Locate the line that contains "Definition encodings (es" in the entries below, then repeat it and every following line through the line that contains "Context (SipHash : bytes", exactly, and no others.

**** Material for the task

(* ===== verification/Catar.v ===== *)
(** * Catar: archives of directory trees

    A directory tree is a file with the trees of its items. [walk] lists its files in the order
    in which a file system reader hands them out; [nodes] lists the nodes an archive of the tree
    holds, with their names in the archive. The theorem is that extracting what Tar wrote for
    the files of a tree creates exactly the nodes of the tree: UnTar inverts Tar. Files of other
    types, like sockets, are left out by Tar, which leaves a file name without an entry in the
    archive; the decoder skips it. *)

From S2P Require Import Prelude FileMode Format Goodbye Path Archive Tar.

Inductive Tree := TNode (f : File) (items : list Tree).

Definition tfile (t : Tree) : File := match t with TNode f _ => f end.

(** The name of an item in its directory. *)
Definition base (t : Tree) : bytes := Base (fName (tfile t)).

Section tree_ind.

Context (P : Tree -> Prop) (H : forall f l, Forall P l -> P (TNode f l)).

Fixpoint tree_rect_list (t : Tree) : P t :=
  match t with
  | TNode f l =>
    H f l ((fix items (l : list Tree) : Forall P l :=
              match l with
              | [] => Forall_nil_2 _
              | t :: l => Forall_cons_2 _ _ _ (tree_rect_list t) (items l)
              end) l)
  end.

End tree_ind.

(** A directory before its items. *)
Fixpoint walk (t : Tree) : list File :=
  match t with TNode f l => f :: concat (map walk l) end.

(** The nodes of an archive of the tree whose root has the elements [st] of a name. *)
Fixpoint nodes (st : list bytes) (t : Tree) : list (bytes * File) :=
  match t with
  | TNode f l =>
    if supported f then
      (render false st, f) :: concat (map (fun c => nodes (st ++ [Base (fName (tfile c))]) c) l)
    else []
  end.

(** ** What a tree has to satisfy *)

Record file_ok (f : File) : Prop := {
  ok_mode : valid_filemode (fMode f) = true;
  ok_uid : is_i64 (Uid f);
  ok_gid : is_i64 (Gid f);
  ok_mtime : is_i64 (ModTime f);
  ok_major : is_u64 (DevMajor f);
  ok_minor : is_u64 (DevMinor f);
  ok_xattrs : Forall (fun k => Byte.x00 ∉ k) (map fst (map_to_list (fXattrs f)));
  (* the size announced is that of the data, and reading it does not fail *)
  ok_data : IsRegular (fMode f) = true -> fSize f = Z.of_nat (length (fst (fData f))) /\ snd (fData f) = None
}.

(** The path of an item is that of its directory and its name; only directories have items. *)
Inductive tree_ok (r : bool) : list bytes -> Tree -> Prop :=
| tree_ok_intro st f l :
    fPath f = render r st ->
    (supported f = true -> file_ok f) ->
    (IsDir (fMode f) = false -> l = []) ->
    Forall (fun c => valid_name (base c) /\ tree_ok r (st ++ [base c]) c) l ->
    tree_ok r st (TNode f l).

(** ** The elements of a tree *)

Definition leaf_of (f : File) : FormatElement Source :=
  if IsRegular (fMode f) then payload_elt f
  else if IsSymlink (fMode f) then symlink_of f else device_of f.

Definition head_of (f : File) : list (FormatElement Source) :=
  entry_of f :: map (xattr_of f) (xattr_keys f).

Inductive tree_els : Tree -> list (FormatElement Source) -> Prop :=
| els_skip f l : supported f = false -> tree_els (TNode f l) []
| els_leaf f l : supported f = true -> IsDir (fMode f) = false -> tree_els (TNode f l) (head_of f ++ [leaf_of f])
| els_dir f l es its :
    IsDir (fMode f) = true -> items_els l es ->
    Forall (fun i => is_u64 (gOffset i) /\ is_u64 (gSize i) /\ is_u64 (gHash i)) its ->
    (gHash <$> last its) = Some CaFormatGoodbyeTailMarker ->
    tree_els (TNode f l) (head_of f ++ es ++ [goodbye_of its])
with items_els : list Tree -> list (FormatElement Source) -> Prop :=
| items_nil : items_els [] []
| items_cons t l es es' :
    tree_els t es -> items_els l es' -> items_els (t :: l) (filename_of (base t) :: es ++ es').

Definition encodings (es : list (FormatElement Source)) : bytes := concat (map encoding es).

Lemma encodings_app es es' : encodings (es ++ es') = encodings es ++ encodings es'.
Proof. unfold encodings. by rewrite map_app, concat_app. Qed.

Lemma encodings_cons v es : encodings (v :: es) = encoding v ++ encodings es.
Proof. done. Qed.

Lemma encodings_one v : encodings [v] = encoding v.
Proof. apply app_nil_r. Qed.

(** ** What Tar writes for a tree *)

Section writing.

Context (SipHash : bytes -> Z) (SipHash_u64 : forall b, is_u64 (SipHash b)).

Definition never (_ : nat) : bool := false.

Definition pending (ts : TarState) : list File := option_list (buf ts) ++ files ts.

Definition grown (w : Writer) (b : bytes) : Writer := mkWriter (w_out w ++ b) None (w_err w).

(** From [ts] on, [m] adds [b] to the output and its length to the count, and leaves [rest]. *)
Definition emits (n : Z) (m : tm) (ts : TarState) (b : bytes) (rest : list File) : Prop :=
  exists ts', m ts = (Ok (n + Z.of_nat (length b), None), ts') /\
    out ts' = grown (out ts) b /\ pending ts' = rest.

Lemma grown_grown w b b' : grown (grown w b) b' = grown w (b ++ b').
Proof. unfold grown. cbn. by rewrite app_assoc. Qed.

Lemma grown_nil w : w_room w = None -> grown w [] = w.
Proof. destruct w; cbn. intros ->. unfold grown. cbn. by rewrite app_nil_r. Qed.

Lemma emits_finish n ts : w_room (out ts) = None -> emits n (finish n None) ts [] (pending ts).
Proof.
  intros H. exists ts. rewrite Z.add_0_r, grown_nil by done. done.
Qed.

Lemma emits_step n m k ts b b' rest1 rest :
  emits 0 m ts b rest1 ->
  (forall ts1, out ts1 = grown (out ts) b -> pending ts1 = rest1 ->
    emits (n + Z.of_nat (length b)) (k (n + Z.of_nat (length b))) ts1 b' rest) ->
  emits n (step n m k) ts (b ++ b') rest.
Proof.
  intros (ts1 & E & Ho & Hp) Hk. destruct (Hk ts1 Ho Hp) as (ts2 & E2 & Ho2 & Hp2).
  exists ts2. unfold step. rewrite E, Z.add_0_l, E2, Ho2, Ho, grown_grown, length_app.
  split; [|done]. do 3 f_equal. lia.
Qed.

Lemma emits_enc v ts :
  w_room (out ts) = None -> source_err v = None -> emits 0 (enc v) ts (encoding v) (pending ts).
Proof.
  intros Hw Hs. unfold emits, enc. rewrite Encode_Copy. unfold Copy. rewrite Hw, Hs. by eexists.
Qed.

Lemma enc_all_runs n vs ts :
  w_room (out ts) = None -> Forall (fun v => source_err v = None) vs ->
  exists ts1, out ts1 = grown (out ts) (encodings vs) /\ pending ts1 = pending ts /\
    forall k, enc_all n vs k ts = k (n + Z.of_nat (length (encodings vs))) ts1.
Proof.
  intros Hw Hvs. revert n ts Hw. induction Hvs as [|v vs Hv Hvs IH]; intros n ts Hw.
  - exists ts. rewrite grown_nil by done. cbn. by rewrite Z.add_0_r.
  - destruct (emits_enc v ts Hw Hv) as (ts1 & E & Ho & Hp).
    destruct (IH (n + Z.of_nat (length (encoding v))) ts1) as (ts2 & Ho2 & Hp2 & E2); [by rewrite Ho|].
    exists ts2. rewrite Ho2, Ho, grown_grown, Hp2. split; [done|]. split; [done|]. intros k.
    cbn [enc_all]. unfold step. rewrite E, Z.add_0_l, E2, encodings_cons, length_app, Nat2Z.inj_add.
    by rewrite Z.add_assoc.
Qed.

Lemma emits_last n v ts : w_room (out ts) = None -> source_err v = None ->
  emits n (step n (enc v) (fun n => finish n None)) ts (encoding v) (pending ts).
Proof.
  intros Hw Hs. rewrite <- (app_nil_r (encoding v)). eapply emits_step; [by apply emits_enc|].
  intros ts1 Ho <-. apply emits_finish. by rewrite Ho.
Qed.

(** A file of another type of the items read so far. *)
Definition items_fit (items : list FormatGoodbyeItem) : Prop :=
  Forall (fun i => is_u64 (gOffset i) /\ is_u64 (gSize i) /\ is_u64 (gHash i)) items.

Lemma goodbye_fits n items its :
  items_fit items -> goodbye_items_of n items = Ok its ->
  items_fit its /\ (gHash <$> last its) = Some CaFormatGoodbyeTailMarker.
Proof.
  intros Hi. unfold goodbye_items_of. intros (l & Hl & [= <-])%outcome_bind_ok. split.
  - apply Forall_app. split.
    + eapply makeGoodbyeBST_Forall; [| |exact Hl].
      * cbn. by vm_compute.
      * apply Forall_map. eapply Forall_impl; [exact Hi|]. cbn. intros i (_ & H2 & H3).
        split; [apply u64_range|done].
    + constructor; [|constructor]. cbn. split; [apply u64_range|]. split; [apply u64_range|by vm_compute].
  - by rewrite last_snoc.
Qed.

Lemma emits_goodbye n items ts : w_room (out ts) = None -> items_fit items ->
  exists its, items_fit its /\ (gHash <$> last its) = Some CaFormatGoodbyeTailMarker /\
    emits n (encode_goodbye n items) ts (encoding (goodbye_of its)) (pending ts).
Proof.
  intros Hw Hi. destruct (goodbye_items_of_ok n items) as [its Hits]. exists its.
  destruct (goodbye_fits n items its Hi Hits) as [H1 H2]. split; [done|]. split; [done|].
  unfold emits, encode_goodbye. rewrite Hits. by apply emits_last.
Qed.

(** The next file, if any, is an item of a directory above those with path [st]. *)
Definition rest_ok (r : bool) (st : list bytes) (rest : list File) : Prop :=
  match rest with
  | [] => True
  | h :: _ => exists s c, fPath h = render r (s ++ [c]) /\ normal r (s ++ [c]) /\ (length s < length st)%nat
  end.

Lemma rest_outside r st h rest :
  normal r st -> rest_ok r st (h :: rest) -> Dir (fPath h) <> render r st.
Proof.
  intros Hn (s & c & Hp & Hs & Hl) E. rewrite Hp, Dir_snoc in E by done.
  apply render_inj in E as ->; [lia| |done].
  destruct Hs as [H1 H2]. split; [by apply norm_prefix in H1|]. by apply Forall_app in H2 as [? _].
Qed.

Lemma fs_Next_pending ts h rest : pending ts = h :: rest ->
  exists ts', fs_Next ErrEOF ts = (inl h, ts') /\ pending ts' = rest /\ buf ts' = None /\ out ts' = out ts.
Proof.
  destruct ts as [fs [b|] o k]; unfold pending, fs_Next; cbn; [intros [= -> <-]|intros ->]; by eexists.
Qed.

Lemma fs_Next_end ts : pending ts = [] -> fs_Next ErrEOF ts = (inr ErrEOF, ts).
Proof. destruct ts as [fs [b|] o k]; unfold pending, fs_Next; cbn; [done|by intros ->]. Qed.

Abbreviation tar_ := (tar SipHash never ErrEOF).
Abbreviation tar_items_ := (tar_items SipHash never ErrEOF).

********

Solution to this exercise →
Definition encodings (es : list (FormatElement Source)) : bytes := concat (map encoding es).

Lemma encodings_app es es' : encodings (es ++ es') = encodings es ++ encodings es'.
Proof. unfold encodings. by rewrite map_app, concat_app. Qed.

Lemma encodings_cons v es : encodings (v :: es) = encoding v ++ encodings es.
Proof. done. Qed.

Lemma encodings_one v : encodings [v] = encoding v.
Proof. apply app_nil_r. Qed.

(** ** What Tar writes for a tree *)

Section writing.

Context (SipHash : bytes -> Z) (SipHash_u64 : forall b, is_u64 (SipHash b)).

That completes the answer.